BEGIN
(** The account after queues have been made, before a completion arrives. *)
Lemma agrees_grows (c c1 : C) led :
  agrees c led -> grows (rings c) (rings c1) -> sizesKept c c1 led = true -> agrees c1 (extend c1 led).
Proof.
  intros Ha (kept & new & Er & Hk & Hn) Hs. pose proof (agrees_length c led Ha) as Hlen.
  pose proof (Forall2_length _ _ _ Hk) as Hl1. rewrite rings_length in Hl1.
  unfold agrees, extend. rewrite Er. apply Forall2_app.
  - apply Forall2_lookup. intros l. unfold sizesKept in Hs. rewrite forallb_forall in Hs.
    pose proof (proj1 (Forall2_lookup _ _ _) Ha l) as Hal. pose proof (proj1 (Forall2_lookup _ _ _) Hk l) as Hkl. clear Ha Hk.
    inversion Hkl as [r r1 (E1 & E2 & E3) Hr Hr1|Hr Hr1]; rewrite <- Hr in Hal; inversion Hal as [? e He Hl0 Hle|Hl0 Hle]; subst; constructor.
    symmetry in Hr, Hr1, Hle. destruct r as [[n h] k], r1 as [[n1 h1] k1]. cbn in E1, E2, E3. subst h1 k1.
    destruct He as (-> & W & H0 & Hh & Hk0). split; [done|].
    assert (Hlt : (l < length (heap c))%nat) by (rewrite <- rings_length; by eapply lookup_lt_Some).
    assert (En : sizeAt c l = n).
    { unfold sizeAt. unfold rings in Hr. rewrite list_lookup_fmap in Hr. destruct (heap c !! l); [|done]. by injection Hr. }
    assert (En1 : sizeAt c1 l = n1).
    { assert (Hr' : rings c1 !! l = Some (n1, h, k)) by (rewrite Er; by apply lookup_app_l_Some).
      unfold sizeAt. unfold rings in Hr'. rewrite list_lookup_fmap in Hr'. destruct (heap c1 !! l); [|done]. by injection Hr'. }
    specialize (Hs l ltac:(apply in_seq; lia)). rewrite En, En1 in Hs. apply orb_true_iff in Hs as [Hs|Hs].
    + apply Z.eqb_eq in Hs. subst. split_and!; done || lia.
    + apply bool_decide_eq_true in Hs. rewrite Hle in Hs. injection Hs as -> ->. destruct E3 as [->|E3]; unfold in_width in *; lia.
  - apply (f_equal length) in Er. rewrite rings_length, length_app in Er. rewrite Hlen.
    replace (length (heap c1) - length (heap c))%nat with (length new) by lia. clear -Hn.
    induction Hn as [|r new (n & W & ->) _ IH]; [constructor|]. cbn. constructor; [|done]. unfold in_width in W. cbn. split_and!; done || lia.
Qed.

(** * Commands *)

Lemma alter_grows (c : C) l (f : @queue G GM -> @queue G GM) :
  (forall q, cqHead (f q) = cqHead q /\ cqPending (f q) = cqPending q /\ in_width 16 (qsize (f q))) ->
  grows (rings c) (ringSide <$> alter f l (heap c)).
Proof.
  intros Hf. exists (ringSide <$> alter f l (heap c)), []. rewrite app_nil_r. split; [done|]. split; [|constructor].
  unfold rings. apply Forall2_lookup. intros j. rewrite !list_lookup_fmap. destruct (decide (j = l)) as [->|Hne].
  - rewrite list_lookup_alter_eq. destruct (heap c !! l) as [q|]; cbn; constructor. destruct (Hf q) as (E1 & E2 & W). unfold resized. cbn. auto.
  - rewrite list_lookup_alter_ne by done. destruct (heap c !! j) as [q|]; cbn; constructor. split_and!; [done|done|by left].
Qed.

Lemma create_grows n (f : @queue G GM -> @queue G GM) (c c' : C) r :
  (forall q, cqHead (f q) = cqHead q /\ cqPending (f q) = cqPending q /\ in_width 16 (qsize (f q))) ->
  (l ← findOrCreateQueue n; _ ← update l f; _ ← cacheQueueMemoryLocked l; mret (0, 0)) c = (c', Ok r) ->
  grows (rings c) (rings c').
Proof.
  intros Hf H. apply proc_bind_Ok in H as (c1 & l & Hl & H). apply proc_bind_Ok in H as (c2 & [] & Hu & H). injection Hu as <-.
  apply proc_bind_Ok in H as (c3 & [] & Hc & H). injection H as <- _.
  apply (keeps_run _ _ _ _ _ (cache_rings l)) in Hc. apply pair_equal_spec in Hc as [-> _].
  unfold findOrCreateQueue in Hl. cbv [mbind proc_bind getState] in Hl. destruct (queues c !! n) as [k|].
  - injection Hl as <- <-. by apply alter_grows.
  - cbv [alloc modify mret proc_ret] in Hl. injection Hl as <- <-. unfold rings. cbn.
    exists (rings c), [ringSide (f (newQueue n))]. split.
    { change (rings c ++ [ringSide (f (newQueue n))]) with (rings c ++ (ringSide <$> [f (newQueue n)])). unfold rings.
      rewrite <- fmap_app. f_equal. generalize (heap c). intros h. induction h; cbn; congruence. }
    split.
    + apply resized_refl.
    + constructor; [|constructor]. destruct (Hf (newQueue n)) as (E1 & E2 & W). exists (qsize (f (newQueue n))). split; [done|].
      unfold ringSide. by rewrite E1, E2.
Qed.

Lemma admin_grows cmd (c c' : C) r : executeAdminLocked cmd c = (c', Ok r) -> grows (rings c) (rings c').
Proof.
  unfold executeAdminLocked. intros H.
  assert (Hcore : forall (m : M (Z * Z)), keeps core m -> m c = (c', Ok r) -> grows (rings c) (rings c')).
  { intros m Hm E. apply (keeps_run _ _ _ _ _ Hm), core_heap in E. rewrite (rings_heap _ _ E). apply grows_same. }
  assert (Hw : forall x, in_width 16 (wrap 16 x)) by (intros x; apply wrap_range; lia).
  destruct (_ =? adminIdentify); [eapply Hcore; [|exact H]; unfold identify, writePRP; keep|].
  destruct (_ =? adminCreateCQ); [eapply create_grows; [|exact H]; intros q; split_and!; [done|done|apply Hw]|].
  destruct (_ =? adminCreateSQ); [eapply create_grows; [|exact H]; intros q; split_and!; [done|done|apply Hw]|].
  destruct (_ || _); [injection H as <- _; apply grows_same|].
  destruct (_ =? adminGetLogPage); (eapply Hcore; [|exact H]; unfold writePRP; keep).
Qed.

(** The queues keep their identity, whatever is created. *)
Definition ids (c : C) : list Z := qid <$> heap c.

Lemma create_ids n (f : @queue G GM -> @queue G GM) (c c' : C) r : (forall q, qid (f q) = qid q) ->
  (l ← findOrCreateQueue n; _ ← update l f; _ ← cacheQueueMemoryLocked l; mret (0, 0)) c = (c', Ok r) ->
  ids c `prefix_of` ids c'.
Proof.
  intros Hf H. apply proc_bind_Ok in H as (c1 & l & Hl & H). apply proc_bind_Ok in H as (c2 & [] & Hu & H).
  apply proc_bind_Ok in H as (c3 & [] & Hc & H). injection H as <- _.
  apply (keeps_run _ _ _ _ _ (cache_side qid l ltac:(done) ltac:(done))) in Hc. apply pair_equal_spec in Hc as [Hc _].
  apply (keeps_run _ _ _ _ _ (side_update qid l f Hf)) in Hu. apply pair_equal_spec in Hu as [Hu _].
  unfold ids. rewrite Hc, Hu. unfold findOrCreateQueue in Hl. cbv [mbind proc_bind getState] in Hl. destruct (queues c !! n) as [k|].
  - by injection Hl as <- <-.
  - cbv [alloc modify mret proc_ret] in Hl. injection Hl as <- <-. cbn. rewrite fmap_app. by eexists.
Qed.

Lemma admin_ids cmd (c c' : C) r : executeAdminLocked cmd c = (c', Ok r) -> ids c `prefix_of` ids c'.
Proof.
  unfold executeAdminLocked. intros H.
  assert (Hcore : forall (m : M (Z * Z)), keeps core m -> m c = (c', Ok r) -> ids c `prefix_of` ids c').
  { intros m Hm E. apply (keeps_run _ _ _ _ _ Hm), core_heap in E. unfold ids. by rewrite E. }
  destruct (_ =? adminIdentify); [eapply Hcore; [|exact H]; unfold identify, writePRP; keep|].
  destruct (_ =? adminCreateCQ); [by eapply create_ids; [|exact H]|].
  destruct (_ =? adminCreateSQ); [by eapply create_ids; [|exact H]|].
  destruct (_ || _); [by injection H as <- _|].
  destruct (_ =? adminGetLogPage); (eapply Hcore; [|exact H]; unfold writePRP; keep).
Qed.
END
## [To do]
Exactly the lines above from the one with "intros Hf. exists" to the one with "Lemma create_grows n", both included, are to be quoted; leave the rest out.

## [Exercise response]
  intros Hf. exists (ringSide <$> alter f l (heap c)), []. rewrite app_nil_r. split; [done|]. split; [|constructor].
  unfold rings. apply Forall2_lookup. intros j. rewrite !list_lookup_fmap. destruct (decide (j = l)) as [->|Hne].
  - rewrite list_lookup_alter_eq. destruct (heap c !! l) as [q|]; cbn; constructor. destruct (Hf q) as (E1 & E2 & W). unfold resized. cbn. auto.
  - rewrite list_lookup_alter_ne by done. destruct (heap c !! j) as [q|]; cbn; constructor. split_and!; [done|done|by left].
Qed.

Lemma create_grows n (f : @queue G GM -> @queue G GM) (c c' : C) r :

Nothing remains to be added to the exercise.